▸ Exercise prompt
Under this line are the records; write out word for word the part that begins at the line containing "Lemma read_number_pretty a" and ends at the line containing "pose proof (go_head", and no more.

▸ The input
────────────────

Lemma leading_number_go x s : leading_number (pretty_N_go x s) 0 = leading_number s (Z.of_N x).
Proof.
  revert s. induction x using pretty_go_ind; intros s; [by rewrite pretty_N_go_0|].
  rewrite pretty_N_go_step by done. rewrite IHx. cbn [leading_number].
  destruct (pretty_digit (x mod 10)) as (-> & -> & _); [apply N.mod_lt; lia|]. f_equal.
  rewrite (N.div_mod x 10) at 3 by done. lia.
Qed.

Lemma after_colon_go x s cur : after_colon (pretty_N_go x s) cur = after_colon s cur.
Proof.
  revert s. induction x using pretty_go_ind; intros s; [by rewrite pretty_N_go_0|].
  rewrite pretty_N_go_step by done. rewrite IHx. cbn [after_colon].
  destruct (pretty_digit (x mod 10)) as (_ & _ & Hc & _); [apply N.mod_lt; lia|].
  by apply Ascii.eqb_neq in Hc as ->.
Qed.

Lemma after_colon_app a s cur : after_colon (a +:+ String ":" s) cur = after_colon s s.
Proof. revert cur. induction a as [|c a IH]; intros cur; [done|]. rewrite append_cons. apply IH. Qed.

Lemma pretty_pos p t : pretty (Zpos p) +:+ t = pretty_N_go (Npos p) t.
Proof. change (pretty (Zpos p)) with (pretty_N_go (Npos p) EmptyString). apply pretty_go_app. Qed.

Lemma go_head x s a t : pretty_N_go x s = String a t -> (0 < x)%N -> a <> "-"%char.
Proof.
  revert s. induction x using pretty_go_ind; intros s; [lia|]. intros H1 Hx.
  rewrite pretty_N_go_step in H1 by done. destruct (decide (x `div` 10 = 0)%N) as [E|].
  - rewrite E, pretty_N_go_0 in H1. injection H1 as <- _. apply pretty_digit, N.mod_lt. lia.
  - apply IHx in H1; [done|by apply N.neq_0_lt_0].
Qed.

Lemma read_number_pretty a n : read_number (a +:+ String ":" (pretty n +:+ "}")) = n.
Proof.
  assert (Hb : forall c, after_colon "}" c = c) by done. unfold read_number. rewrite after_colon_app. destruct n as [|p|p].
  - done.
  - rewrite pretty_pos, after_colon_go, Hb.
    destruct (pretty_N_go (Npos p) "}") as [|c s] eqn:E.
    { apply (f_equal (fun s => leading_number s 0)) in E. by rewrite leading_number_go in E. }
    pose proof (go_head _ _ _ _ E eq_refl) as Hc.
    transitivity (leading_number (String c s) 0); [|by rewrite <- E, leading_number_go].
    destruct c as [[] [] [] [] [] [] [] []]; try reflexivity. by destruct Hc.
  - change (pretty (Zneg p) +:+ "}") with (String "-" (pretty (Zpos p) +:+ "}")). rewrite pretty_pos.
    change (after_colon (String "-" ?x) ?y) with (after_colon x y). rewrite after_colon_go, Hb. by rewrite leading_number_go.
Qed.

────────────────

▸ Task result
Lemma read_number_pretty a n : read_number (a +:+ String ":" (pretty n +:+ "}")) = n.
Proof.
  assert (Hb : forall c, after_colon "}" c = c) by done. unfold read_number. rewrite after_colon_app. destruct n as [|p|p].
  - done.
  - rewrite pretty_pos, after_colon_go, Hb.
    destruct (pretty_N_go (Npos p) "}") as [|c s] eqn:E.
    { apply (f_equal (fun s => leading_number s 0)) in E. by rewrite leading_number_go in E. }
    pose proof (go_head _ _ _ _ E eq_refl) as Hc.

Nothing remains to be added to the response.